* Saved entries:

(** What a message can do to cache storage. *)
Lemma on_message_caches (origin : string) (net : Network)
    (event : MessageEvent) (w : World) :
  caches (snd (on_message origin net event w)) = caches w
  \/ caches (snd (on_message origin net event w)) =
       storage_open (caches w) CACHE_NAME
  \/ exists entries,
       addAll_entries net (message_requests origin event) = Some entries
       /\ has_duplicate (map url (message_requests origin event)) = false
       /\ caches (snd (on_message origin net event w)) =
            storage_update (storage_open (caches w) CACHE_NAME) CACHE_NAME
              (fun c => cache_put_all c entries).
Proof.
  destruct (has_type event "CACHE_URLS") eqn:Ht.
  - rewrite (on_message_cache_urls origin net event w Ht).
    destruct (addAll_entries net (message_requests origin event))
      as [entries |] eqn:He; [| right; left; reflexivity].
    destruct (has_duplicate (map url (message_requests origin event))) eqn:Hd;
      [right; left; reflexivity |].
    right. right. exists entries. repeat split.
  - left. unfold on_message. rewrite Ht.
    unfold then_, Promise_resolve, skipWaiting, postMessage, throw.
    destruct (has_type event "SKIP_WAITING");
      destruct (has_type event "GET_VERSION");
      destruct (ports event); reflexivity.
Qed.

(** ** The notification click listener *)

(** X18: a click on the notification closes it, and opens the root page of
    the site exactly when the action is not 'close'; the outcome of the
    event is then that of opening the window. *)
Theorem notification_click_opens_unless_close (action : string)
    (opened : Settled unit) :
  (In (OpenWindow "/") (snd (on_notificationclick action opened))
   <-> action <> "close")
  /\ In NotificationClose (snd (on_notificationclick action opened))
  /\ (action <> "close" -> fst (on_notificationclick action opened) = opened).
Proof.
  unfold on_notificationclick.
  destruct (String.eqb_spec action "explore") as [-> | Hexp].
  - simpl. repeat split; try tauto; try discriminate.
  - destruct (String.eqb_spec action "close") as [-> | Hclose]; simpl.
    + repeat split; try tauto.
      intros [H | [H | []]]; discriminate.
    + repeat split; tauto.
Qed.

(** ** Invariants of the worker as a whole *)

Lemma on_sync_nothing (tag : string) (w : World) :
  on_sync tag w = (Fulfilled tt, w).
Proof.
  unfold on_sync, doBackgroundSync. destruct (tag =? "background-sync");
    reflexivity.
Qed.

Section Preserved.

==

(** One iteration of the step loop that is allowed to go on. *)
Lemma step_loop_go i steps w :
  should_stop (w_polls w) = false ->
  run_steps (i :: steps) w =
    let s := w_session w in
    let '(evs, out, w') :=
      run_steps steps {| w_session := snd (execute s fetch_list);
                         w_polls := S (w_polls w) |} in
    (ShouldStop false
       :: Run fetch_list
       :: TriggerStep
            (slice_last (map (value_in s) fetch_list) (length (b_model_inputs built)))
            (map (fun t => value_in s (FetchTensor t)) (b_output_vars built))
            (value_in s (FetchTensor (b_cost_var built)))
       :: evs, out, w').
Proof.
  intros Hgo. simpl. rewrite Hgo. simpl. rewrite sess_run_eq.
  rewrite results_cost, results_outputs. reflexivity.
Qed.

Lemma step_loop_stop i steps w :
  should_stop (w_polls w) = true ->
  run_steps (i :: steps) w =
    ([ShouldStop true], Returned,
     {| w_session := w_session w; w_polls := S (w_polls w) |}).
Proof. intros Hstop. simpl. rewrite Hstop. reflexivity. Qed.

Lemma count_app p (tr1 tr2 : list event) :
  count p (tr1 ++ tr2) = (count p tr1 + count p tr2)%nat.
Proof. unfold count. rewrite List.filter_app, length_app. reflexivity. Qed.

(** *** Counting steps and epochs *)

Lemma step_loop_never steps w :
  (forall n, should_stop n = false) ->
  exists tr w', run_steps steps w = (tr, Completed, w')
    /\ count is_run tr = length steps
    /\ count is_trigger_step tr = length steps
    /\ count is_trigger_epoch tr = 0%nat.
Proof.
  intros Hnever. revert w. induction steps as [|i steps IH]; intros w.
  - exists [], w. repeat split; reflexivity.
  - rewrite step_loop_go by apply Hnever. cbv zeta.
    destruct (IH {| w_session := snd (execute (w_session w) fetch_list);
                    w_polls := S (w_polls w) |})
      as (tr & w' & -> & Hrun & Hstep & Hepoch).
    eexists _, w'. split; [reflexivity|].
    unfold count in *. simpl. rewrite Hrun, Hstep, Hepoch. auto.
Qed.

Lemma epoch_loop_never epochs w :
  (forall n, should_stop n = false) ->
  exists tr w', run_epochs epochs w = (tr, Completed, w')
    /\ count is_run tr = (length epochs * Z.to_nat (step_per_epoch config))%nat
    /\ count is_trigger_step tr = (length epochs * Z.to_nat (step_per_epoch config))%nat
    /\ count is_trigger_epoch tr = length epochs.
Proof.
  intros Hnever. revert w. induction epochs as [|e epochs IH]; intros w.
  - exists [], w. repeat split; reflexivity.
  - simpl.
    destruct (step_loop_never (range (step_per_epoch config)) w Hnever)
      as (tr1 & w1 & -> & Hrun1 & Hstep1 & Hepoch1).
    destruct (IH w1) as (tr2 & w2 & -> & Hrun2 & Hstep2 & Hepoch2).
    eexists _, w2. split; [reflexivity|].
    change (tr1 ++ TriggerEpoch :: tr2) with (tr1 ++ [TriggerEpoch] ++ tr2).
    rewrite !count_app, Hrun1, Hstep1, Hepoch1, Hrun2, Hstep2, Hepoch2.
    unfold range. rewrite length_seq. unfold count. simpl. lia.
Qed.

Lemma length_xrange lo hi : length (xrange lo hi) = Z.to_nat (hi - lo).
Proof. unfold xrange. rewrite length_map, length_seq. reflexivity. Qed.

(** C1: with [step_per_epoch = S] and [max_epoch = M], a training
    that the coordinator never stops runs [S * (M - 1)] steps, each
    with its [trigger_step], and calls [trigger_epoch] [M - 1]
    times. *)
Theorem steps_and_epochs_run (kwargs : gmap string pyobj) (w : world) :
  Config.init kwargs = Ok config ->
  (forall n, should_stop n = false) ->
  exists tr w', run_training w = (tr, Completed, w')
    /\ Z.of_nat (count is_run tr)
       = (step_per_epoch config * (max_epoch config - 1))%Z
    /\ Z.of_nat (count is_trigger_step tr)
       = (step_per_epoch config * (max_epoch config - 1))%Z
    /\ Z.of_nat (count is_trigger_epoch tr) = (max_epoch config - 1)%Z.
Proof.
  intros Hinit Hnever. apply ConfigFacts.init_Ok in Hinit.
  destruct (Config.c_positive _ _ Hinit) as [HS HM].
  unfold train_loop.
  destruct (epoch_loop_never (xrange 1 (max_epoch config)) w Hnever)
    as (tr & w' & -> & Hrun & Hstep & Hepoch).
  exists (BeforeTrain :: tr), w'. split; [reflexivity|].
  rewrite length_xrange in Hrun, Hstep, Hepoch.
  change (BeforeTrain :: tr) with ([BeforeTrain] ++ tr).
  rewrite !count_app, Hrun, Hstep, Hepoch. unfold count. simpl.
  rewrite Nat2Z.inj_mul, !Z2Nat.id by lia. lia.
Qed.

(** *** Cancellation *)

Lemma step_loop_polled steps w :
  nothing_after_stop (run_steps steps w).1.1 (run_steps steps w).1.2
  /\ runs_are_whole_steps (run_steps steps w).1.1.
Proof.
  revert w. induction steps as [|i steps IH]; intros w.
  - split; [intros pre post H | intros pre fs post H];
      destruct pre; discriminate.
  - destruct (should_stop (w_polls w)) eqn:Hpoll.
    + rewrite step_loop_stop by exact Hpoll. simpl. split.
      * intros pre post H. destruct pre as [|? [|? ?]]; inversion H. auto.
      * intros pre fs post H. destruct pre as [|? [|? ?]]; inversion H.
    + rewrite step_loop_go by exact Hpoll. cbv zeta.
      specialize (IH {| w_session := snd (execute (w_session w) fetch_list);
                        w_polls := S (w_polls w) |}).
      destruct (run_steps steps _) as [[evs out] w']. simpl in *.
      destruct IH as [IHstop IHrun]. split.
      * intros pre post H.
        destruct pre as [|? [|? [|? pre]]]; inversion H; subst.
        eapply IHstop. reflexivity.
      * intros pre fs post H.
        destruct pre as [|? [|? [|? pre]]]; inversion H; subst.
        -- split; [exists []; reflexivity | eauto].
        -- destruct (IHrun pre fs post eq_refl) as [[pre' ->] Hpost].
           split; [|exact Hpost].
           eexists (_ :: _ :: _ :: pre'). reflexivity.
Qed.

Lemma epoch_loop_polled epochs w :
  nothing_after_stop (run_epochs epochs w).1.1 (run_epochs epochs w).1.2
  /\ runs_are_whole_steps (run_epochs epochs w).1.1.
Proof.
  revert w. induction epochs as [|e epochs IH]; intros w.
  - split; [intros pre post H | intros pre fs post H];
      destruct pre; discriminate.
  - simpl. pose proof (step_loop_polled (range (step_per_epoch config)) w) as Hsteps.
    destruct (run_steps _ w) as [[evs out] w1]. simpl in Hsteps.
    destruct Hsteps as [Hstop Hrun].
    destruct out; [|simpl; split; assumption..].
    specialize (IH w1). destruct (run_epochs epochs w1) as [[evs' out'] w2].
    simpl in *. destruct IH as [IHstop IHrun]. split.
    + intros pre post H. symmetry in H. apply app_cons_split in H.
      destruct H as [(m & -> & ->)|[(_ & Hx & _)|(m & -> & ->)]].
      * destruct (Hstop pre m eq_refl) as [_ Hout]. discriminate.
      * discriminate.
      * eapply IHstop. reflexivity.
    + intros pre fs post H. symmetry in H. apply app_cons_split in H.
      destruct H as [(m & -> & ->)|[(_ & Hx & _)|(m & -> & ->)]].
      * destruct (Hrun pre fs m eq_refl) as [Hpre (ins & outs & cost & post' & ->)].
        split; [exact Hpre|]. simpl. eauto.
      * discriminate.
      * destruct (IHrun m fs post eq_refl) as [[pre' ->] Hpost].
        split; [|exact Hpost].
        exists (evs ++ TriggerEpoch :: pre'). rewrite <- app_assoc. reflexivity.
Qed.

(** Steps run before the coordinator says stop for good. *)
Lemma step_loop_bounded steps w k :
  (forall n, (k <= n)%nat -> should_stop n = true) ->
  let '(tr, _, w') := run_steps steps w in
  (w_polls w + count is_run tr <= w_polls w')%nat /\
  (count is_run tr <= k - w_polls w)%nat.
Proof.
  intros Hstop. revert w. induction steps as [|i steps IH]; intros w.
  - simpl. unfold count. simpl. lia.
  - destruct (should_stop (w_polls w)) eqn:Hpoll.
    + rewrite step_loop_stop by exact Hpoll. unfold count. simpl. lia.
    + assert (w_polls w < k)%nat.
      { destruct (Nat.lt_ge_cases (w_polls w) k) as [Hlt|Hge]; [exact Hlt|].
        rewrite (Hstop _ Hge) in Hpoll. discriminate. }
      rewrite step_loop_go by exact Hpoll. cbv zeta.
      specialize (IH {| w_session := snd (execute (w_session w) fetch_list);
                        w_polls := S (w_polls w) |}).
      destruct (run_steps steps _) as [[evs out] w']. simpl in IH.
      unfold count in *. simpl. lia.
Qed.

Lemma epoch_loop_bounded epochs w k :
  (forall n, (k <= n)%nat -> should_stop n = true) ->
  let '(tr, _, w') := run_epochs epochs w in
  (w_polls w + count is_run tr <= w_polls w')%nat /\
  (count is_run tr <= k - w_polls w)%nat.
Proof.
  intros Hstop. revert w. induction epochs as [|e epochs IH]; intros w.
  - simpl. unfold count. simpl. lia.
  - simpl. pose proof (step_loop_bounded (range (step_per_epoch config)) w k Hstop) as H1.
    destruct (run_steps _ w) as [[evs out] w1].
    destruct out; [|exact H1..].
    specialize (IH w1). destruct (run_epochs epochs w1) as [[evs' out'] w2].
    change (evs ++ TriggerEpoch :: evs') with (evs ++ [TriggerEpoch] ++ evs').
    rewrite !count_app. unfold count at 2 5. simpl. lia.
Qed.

* WORK REQUEST:
Read through the records above and copy the lines that contain "change".

* SOLUTION:
    change (tr1 ++ TriggerEpoch :: tr2) with (tr1 ++ [TriggerEpoch] ++ tr2).
  change (BeforeTrain :: tr) with ([BeforeTrain] ++ tr).
    change (evs ++ TriggerEpoch :: evs') with (evs ++ [TriggerEpoch] ++ evs').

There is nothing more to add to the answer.